[Collected data]
□ □ □ □
(** * Invest: the feature and label pipeline of [source/features.py]

    A shallow embedding of the pandas pipeline

      load_long_dataset -> filter_min_history -> build_features
        -> add_targets -> finalize_dataset

    and the properties its specification states about it, followed by
    the download stage of [source/data_loader.py] ([fetch_ohlcv],
    [fetch_many]), which writes the file the pipeline reads.

    Numbers.  A pandas [float64] cell is modelled by [f64]: the three
    IEEE special values NaN, +inf, -inf, and the finite values as exact
    rationals.  The special-value rules of IEEE arithmetic (x/0, 0/0,
    inf-inf, NaN absorbing, comparisons with NaN being false) are the
    ones of the code; rounding of finite results is abstracted away, and
    the sign of zero is not tracked (a zero divisor acts as +0).

    Library functions.  [numpy.log], the square root inside
    [rolling(..).std()], the text parsers behind [pd.to_numeric] and
    [pd.to_datetime], [str(x)] on a number, the [fill_method] default
    of [pct_change] (forward fill in pandas 1.x/2.x, none in pandas 3)
    and the treatment of infinite values by the window routines belong
    to the libraries and not to the repository: they are the fields of
    the class [Pandas], and every statement holds for every instance. *)

From Stdlib Require Import String Ascii DecimalString.
From Stdlib Require Import Bool Arith ZArith QArith Qreduction Qround List.
From Stdlib Require Import Lia Lqa Permutation Sorted.
Import ListNotations.

Local Open Scope list_scope.

(* ================================================================== *)
(** * float64 cells *)
(* ================================================================== *)

Inductive f64 : Type :=
| NaN
| PInf
| NInf
| Fin (q : Q).

(** Finite results are kept in lowest terms, so that equal finite values
    are equal terms. *)
Definition fin (q : Q) : f64 := Fin (Qred q).

Definition Qltb (a b : Q) : bool := negb (Qle_bool b a).

Definition isna (x : f64) : bool :=
  match x with NaN => true | _ => false end.

Definition notna (x : f64) : bool := negb (isna x).

Definition isinf (x : f64) : bool :=
  match x with PInf | NInf => true | _ => false end.
(** * pdf_splitter.py: whitespace normalisation, sentence-bounded chunking,
      numbered output files and backend selection.

    Python [str] values are sequences of Unicode code points; they are
    modelled as lists of code points.  Lengths and the size parameter
    [chars_per_section] are Python integers, modelled in [Z]. *)

From Stdlib Require Import List ZArith NArith Arith Lia Bool Ascii.
From Stdlib Require String.
Import ListNotations.
Import String.StringSyntax.
Delimit Scope string_scope with string.

(** ** Strings *)

Definition char := N.
Definition str := list char.

(** An ASCII literal as a Python string. *)
Fixpoint lit (s : String.string) : str :=
  match s with
  | String.EmptyString => []
  | String.String a r => N_of_ascii a :: lit r
  end.
Arguments lit s%_string.

Definition SPACE : char := 32%N.
Definition NEWLINE : char := 10%N.

(** [len(s)] *)
Definition len (s : str) : Z := Z.of_nat (length s).

(** Truth value of a string: [if current_section:]. *)
Definition truthy (s : str) : bool :=
  match s with [] => false | _ :: _ => true end.

(** The characters for which [str.isspace] holds, which are also the ones
    matched by [\s] in a [str] pattern and removed by [str.strip()]. *)
Definition isspace (c : char) : bool :=
  ((9 <=? c) && (c <=? 13) || (28 <=? c) && (c <=? 32)
   || (c =? 133) || (c =? 160) || (c =? 5760)
   || (8192 <=? c) && (c <=? 8202)
   || (c =? 8232) || (c =? 8233) || (c =? 8239) || (c =? 8287)
   || (c =? 12288))%N.

(** ** clean_text *)

(** [re.sub(r'\s+', ' ', text)]: every maximal run of whitespace is replaced
    by one space.  [in_run] tells that the previous character belonged to
    the run being replaced. *)
Fixpoint sub_ws (in_run : bool) (s : str) : str :=
  match s with
  | [] => []
  | c :: r =>
      if isspace c
      then if in_run then sub_ws true r else SPACE :: sub_ws true r
      else c :: sub_ws false r
  end.

Fixpoint lstrip (s : str) : str :=
  match s with
  | [] => []
  | c :: r => if isspace c then lstrip r else s
  end.

Fixpoint rstrip (s : str) : str :=
  match s with
  | [] => []
  | c :: r =>
      match rstrip r with
      | [] => if isspace c then [] else [c]
      | r' => c :: r'
      end
  end.

(** [text.strip()] *)
Definition strip (s : str) : str := rstrip (lstrip s).

Definition clean_text (text : str) : str :=
  let text := sub_ws false text in
  let text := strip text in
  text.

(** Normalized text: text that [clean_text] leaves as it is. *)
Definition normalized (t : str) : Prop := clean_text t = t.

(** ** split_text_into_sections *)

Definition max_chars : Z := 4096.

Definition is_stop (c : char) : bool :=
  ((c =? 46) || (c =? 33) || (c =? 63))%N.

(** Scanner state of [re.split(r'(?<=[.!?])\s+', text)]. *)
Inductive scan : Type :=
| Plain      (* the previous character is not one of . ! ? *)
| AfterStop  (* the previous character is one of . ! ? *)
| InGap.     (* inside a separator that is being consumed *)

Definition cons_head (c : char) (l : list str) : list str :=
  match l with
  | [] => [[c]]
  | p :: ps => (c :: p) :: ps
  end.
Lemma inner_merge_lookup_witness :
  dict_get (inner_merge [("get", [("components", VNone)])] "get"
              [("routines", VBool true)]) "get"
    ≫= (λ item, dict_get item "components")
  = Some VNone.
Proof.
  apply (inner_merge_lookup [("get", [("components", VNone)])] "get"
           [("routines", VBool true)] "get" "components").
  apply NoDup_singleton.
Defined.

Lemma get_nested_raises_only_TypeError_witness :
  get_nested "servo.is_active.x" servo_observations
    = raise TypeError "argument of type 'bool' is not iterable" ∧
  exn_cls (Exn TypeError "TypeError" "argument of type 'bool' is not iterable")
    = TypeError.
Proof.
  split; [reflexivity|].
  apply (get_nested_raises_only_TypeError "servo.is_active.x" servo_observations).
  reflexivity.
Defined.

Lemma get_nested_join_witness :
  get_nested "servo.angle" servo_observations
  = _get_nested_util ["servo"; "angle"] servo_observations.
Proof.
  apply (get_nested_join ["servo"; "angle"] servo_observations); [done|].
  repeat constructor.
Defined.

End UtilsMoreFacts.

(** ** Gate network: termination, failing conditions, joins *)
Module GateNetworkMoreFacts.
Import Graph Utils GateNetwork GateNetworkFacts GateNetworkMore DictFacts.

Section more.
Context `{SetOrder}.

(** *** Termination *)

Lemma resolve_loop_counts fuel st net r net' :
  resolve_loop fuel st net = (Ok (Some r), net') →
  (epoch_count net < epoch_count net')%Z.
Proof.
  revert st net. induction fuel as [|fuel IH]; intros st net; [done|].
  rewrite resolve_loop_S.
  destruct (epoch st net) as [[st1|e] net1] eqn:Hepoch; [|done].
  apply epoch_framed in Hepoch as [_ Hcount]. specialize (Hcount st1 eq_refl).
  destruct (finished net1 st1).
  - intros [= <- <-]. lia.
  - intros ?%IH. lia.
Qed.

(** X13: with a ceiling of [n] epochs, [run] returns or raises within [n]
    epochs, whatever the network. *)
Theorem run_returns_within_ceiling net n tag feed out net' :
  _max_epochs net = Some n → (1 ≤ n)%Z →
  run (Z.to_nat n) tag feed net = (out, net') →
  out ≠ Ok None ∧ (∀ r, out = Ok (Some r) → (1 ≤ epoch_count net' ≤ n)%Z).
Proof.
  intros Hmax Hn. unfold run. unfold mbind at 1, M_bind at 1.
  destruct (warn_isolated net) as [[[]|e] net1] eqn:Hwarn;
    apply warn_isolated_framed in Hwarn as [? ((_ & _ & Hm1) & _)]; [|done].
  unfold _resolve_all. unfold mbind at 1, M_bind at 1.
  destruct (run_gate tag feed net1) as [[r|e] net2] eqn:Hrun;
    [|intros [= <- <-]; done].
  apply run_gate_framed in Hrun as ((_ & _ & Hm2) & _).
  unfold mbind at 1, M_bind at 1, modify at 1.
  intros Hloop. pose proof Hloop as Hloop'.
  apply (resolve_loop_ceiling _ _ _ n) in Hloop as [Hout Hle];
    [|simpl; congruence|simpl; lia|simpl; lia].
  split; [done|]. intros r' ->. split; [|by eapply Hle].
  apply resolve_loop_counts in Hloop'. simpl in Hloop'. lia.
Qed.
(** * Dataloader: batching, same-batch deduplication and batch isolation

    A shallow embedding of [class Dataloader<T, R>] together with the small
    part of the JavaScript run time that the class relies on:
    promises that settle at most once, the microtask queue, and the promise
    returned by the user supplied [loaderFn].

    Promises are references (indices) into a store of promise states, so
    that "the identical Promise instance" is equality of references.  The
    [resolve] and [reject] functions that the executor of [new Promise]
    receives are represented by the reference of the promise they settle.

    A promise resolved with a thenable adopts it: it is settled neither by
    the call of [resolve] nor by any later call of its [resolve] or
    [reject], but by the jobs through which it follows the thenable.  The
    class never reads the state of a promise, so when those jobs run makes
    no difference to what the class does: they are events of their own
    ([FollowThenable]), free to happen at any time after the thenable has
    been adopted. *)

From stdpp Require Import gmap list strings pretty.

Section Dataloader.
Lemma Chunks_inv_rep (n : nat) (c : N -> bool) (p : list item) (prev : option N)
      (m rest : list N) :
  Chunks (AtLeast n c :: p) prev m rest ->
  exists run m', m = run ++ m' /\ Forall (fun x => c x = true) run
                 /\ (n <= length run)%nat
                 /\ Chunks p (last_char prev run) m' rest.
Proof. inversion 1; subst. eauto 10. Qed.

Lemma Chunks_inv_assert (alts : list assertion) (p : list item) (prev : option N)
      (m rest : list N) :
  Chunks (Assert alts :: p) prev m rest ->
  existsb (holds prev (m ++ rest)) alts = true /\ Chunks p prev m rest.
Proof. inversion 1; subst. eauto. Qed.

Lemma Chunks_punct_line (prev : option N) (m rest : list N) :
  Chunks re_punct_line prev m rest ->
  exists w1 pp w2,
    m = w1 ++ pp ++ w2
    /\ Forall (fun x => ws x = true) w1
    /\ Forall (fun x => punct x = true) pp /\ pp <> []
    /\ Forall (fun x => ws x = true) w2
    /\ at_line_start prev = true /\ at_line_end rest = true.
Proof.
  unfold re_punct_line. intros H.
  apply Chunks_inv_assert in H as [Hs H].
  apply Chunks_inv_rep in H as (w1 & m1 & -> & Hw1 & _ & H).
  apply Chunks_inv_rep in H as (pp & m2 & -> & Hpp & Hlen & H).
  apply Chunks_inv_rep in H as (w2 & m3 & -> & Hw2 & _ & H).
  apply Chunks_inv_assert in H as [He H].
  apply Chunks_inv_nil in H as ->.
  exists w1, pp, w2. rewrite app_nil_r. split; [done|].
  split; [done|]. split; [done|]. split; [destruct pp; [cbn in Hlen; lia|done]|].
  split; [done|]. split.
  - cbn in Hs. rewrite orb_false_r in Hs. unfold at_line_start. cbn.
    by destruct prev.
  - cbn [existsb app] in He. rewrite orb_false_r in He.
    unfold at_line_end. cbn in *. by destruct rest.
Qed.

Lemma punct_line_Chunks (prev : option N) (a pp b rest : list N) :
  Forall (fun x => ws x = true) a ->
  Forall (fun x => punct x = true) pp -> pp <> [] ->
  Forall (fun x => ws x = true) b ->
  at_line_start prev = true -> at_line_end rest = true ->
  Chunks re_punct_line prev (a ++ pp ++ b) rest.
Proof.
  intros Ha Hpp Hne Hb Hs He. unfold re_punct_line.
  constructor.
  { cbn. rewrite orb_false_r. unfold at_line_start in Hs. cbn in Hs. by destruct prev. }
  constructor; [done|cbn; lia|].
  constructor; [done|destruct pp; [done|cbn; lia]|].
  rewrite <- (app_nil_r b). constructor; [done|cbn; lia|].
  constructor; [|constructor].
  cbn [existsb app]. rewrite orb_false_r. unfold at_line_end in He. cbn in *.
  by destruct rest.
Qed.

Lemma line_step_other (q : lstate) (x : N) :
  x <> NL -> exists q', line_step q x = Some q'.
Proof.
  intros Hx. unfold line_step. rewrite (proj2 (N.eqb_neq x NL)) by done.
  destruct (ws x); [eauto|]. destruct (punct x); eauto.
Qed.

Lemma line_step_ws (q : lstate) (x : N) :
  ws x = true -> x <> NL ->
  line_step q x = Some (match q with L0 => L0 | L1 | L2 => L2 | L3 => L3 end).
Proof.
  intros Hw Hx. unfold line_step. rewrite (proj2 (N.eqb_neq x NL)) by done.
  by rewrite Hw.
Qed.

Lemma line_step_punct (q : lstate) (x : N) :
  punct x = true ->
  line_step q x = Some (match q with L0 | L1 => L1 | L2 | L3 => L3 end).
Proof.
  intros Hp. destruct (punct_not_ws x Hp) as [Hw Hx].
  unfold line_step. rewrite (proj2 (N.eqb_neq x NL)) by done.
  by rewrite Hw, Hp.
Qed.

Lemma line_step_NL (q : lstate) :
  line_step q NL = if line_end_ok q then Some L0 else None.
Proof. done. Qed.

Lemma lines_ok_ws_L0 (w t : list N) :
  Forall (fun x => ws x = true) w -> lines_ok L0 (w ++ t) = lines_ok L0 t.
Proof.
  induction 1 as [|x w Hx _ IH]; [done|]. cbn [app lines_ok].
  destruct (decide (x = NL)) as [->|Hne].
  - by rewrite line_step_NL.
  - by rewrite line_step_ws.
Qed.

Lemma lines_ok_punct_L1 (pp t : list N) :
  Forall (fun x => punct x = true) pp -> lines_ok L1 (pp ++ t) = lines_ok L1 t.
Proof.
  induction 1 as [|x pp Hx _ IH]; [done|]. cbn [app lines_ok].
  by rewrite line_step_punct.
Qed.

Lemma lines_ok_punct_L0 (pp t : list N) :
  Forall (fun x => punct x = true) pp -> pp <> [] ->
  lines_ok L0 (pp ++ t) = lines_ok L1 t.
Proof.
  intros Hpp Hne. destruct pp as [|x pp]; [done|].
  apply Forall_cons in Hpp as [Hx Hpp]. cbn [app lines_ok].
  rewrite line_step_punct by done. by apply lines_ok_punct_L1.
Qed.

Lemma lines_ok_tail_bad (q : lstate) (w rest : list N) :
  line_end_ok q = false ->
  Forall (fun x => ws x = true) w -> at_line_end rest = true ->
  lines_ok q (w ++ rest) = false.
Proof.
  intros Hq Hw He. revert q Hq. induction Hw as [|x w Hx _ IH]; intros q Hq.
  - cbn [app]. destruct rest as [|y rest]; [done|].
    unfold at_line_end in He. cbn in He. apply N.eqb_eq in He as ->.
    cbn [lines_ok]. by rewrite line_step_NL, Hq.
  - cbn [app lines_ok]. destruct (decide (x = NL)) as [->|Hne].
    + by rewrite line_step_NL, Hq.
    + rewrite line_step_ws by done. apply IH. by destruct q.
Qed.

(** A text without a punctuation-only line has no match at a line start. *)
Lemma lines_ok_no_match (prev : option N) (s : list N) :
  lines_ok L0 s = true -> match_at re_punct_line prev s = None.
Proof.
  intros Hok. destruct (match_at re_punct_line prev s) as [rest|] eqn:H; [|done].
  apply match_at_sound in H as (m & -> & Hm).
  apply Chunks_punct_line in Hm as (w1 & pp & w2 & -> & H1 & Hpp & Hne & H2 & _ & He).
  rewrite <- !app_assoc in Hok.
  rewrite lines_ok_ws_L0, lines_ok_punct_L0 in Hok by done.
  rewrite lines_ok_tail_bad in Hok by done. done.
Qed.

Lemma line_ok_L3 (s : list N) : line_ok L3 s = true.
Proof.
  induction s as [|x s IH]; [done|]. cbn [line_ok].
  destruct (x =? NL)%N eqn:E; [done|]. apply N.eqb_neq in E.
  unfold line_step. rewrite (proj2 (N.eqb_neq x NL)) by done.
  destruct (ws x); [done|]. by destruct (punct x).
Qed.

Lemma line_ok_L2_false (s : list N) :
  line_ok L2 s = false ->
  exists b rest, s = b ++ rest /\ Forall (fun x => ws x = true) b
                 /\ at_line_end rest = true.
Proof.
  induction s as [|x s IH]; cbn [line_ok]; intros H.
  - by exists [], [].
  - destruct (x =? NL)%N eqn:E.
    + exists [], (x :: s). repeat split; [constructor|].
      unfold at_line_end. by cbn.
    + apply N.eqb_neq in E. unfold line_step in H.
      rewrite (proj2 (N.eqb_neq x NL)) in H by done.
      destruct (ws x) eqn:Hw.
      * destruct (IH H) as (b & rest & -> & Hb & He).
        exists (x :: b), rest. repeat split; [by constructor|done].
      * destruct (punct x); by rewrite line_ok_L3 in H.
Qed.

Lemma line_ok_L1_false (s : list N) :
  line_ok L1 s = false ->
  exists pp b rest, s = pp ++ b ++ rest
                    /\ Forall (fun x => punct x = true) pp
                    /\ Forall (fun x => ws x = true) b
                    /\ at_line_end rest = true.
Proof.
  induction s as [|x s IH]; cbn [line_ok]; intros H.
  - by exists [], [], [].
  - destruct (x =? NL)%N eqn:E.
    + exists [], [], (x :: s). repeat split; [constructor..|].
      unfold at_line_end. by cbn.
    + apply N.eqb_neq in E. unfold line_step in H.
      rewrite (proj2 (N.eqb_neq x NL)) in H by done.
      destruct (ws x) eqn:Hw.
      * apply line_ok_L2_false in H as (b & rest & -> & Hb & He).
        exists [], (x :: b), rest. repeat split; [constructor|by constructor|done].
      * destruct (punct x) eqn:Hp; [|by rewrite line_ok_L3 in H].
        destruct (IH H) as (pp & b & rest & -> & Hpp & Hb & He).
        exists (x :: pp), b, rest. repeat split; [by constructor|done..].
Qed.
□ □ □ □
> [Task prompt] Begin with the first line of the records and finish with the line containing "[pd.to_datetime], [str(x)] on". Reproduce those lines exactly, both ends included, and nothing else.

> [Response to this task]
(** * Invest: the feature and label pipeline of [source/features.py]

    A shallow embedding of the pandas pipeline

      load_long_dataset -> filter_min_history -> build_features
        -> add_targets -> finalize_dataset

    and the properties its specification states about it, followed by
    the download stage of [source/data_loader.py] ([fetch_ohlcv],
    [fetch_many]), which writes the file the pipeline reads.

    Numbers.  A pandas [float64] cell is modelled by [f64]: the three
    IEEE special values NaN, +inf, -inf, and the finite values as exact
    rationals.  The special-value rules of IEEE arithmetic (x/0, 0/0,
    inf-inf, NaN absorbing, comparisons with NaN being false) are the
    ones of the code; rounding of finite results is abstracted away, and
    the sign of zero is not tracked (a zero divisor acts as +0).

    Library functions.  [numpy.log], the square root inside
    [rolling(..).std()], the text parsers behind [pd.to_numeric] and
    [pd.to_datetime], [str(x)] on a number, the [fill_method] default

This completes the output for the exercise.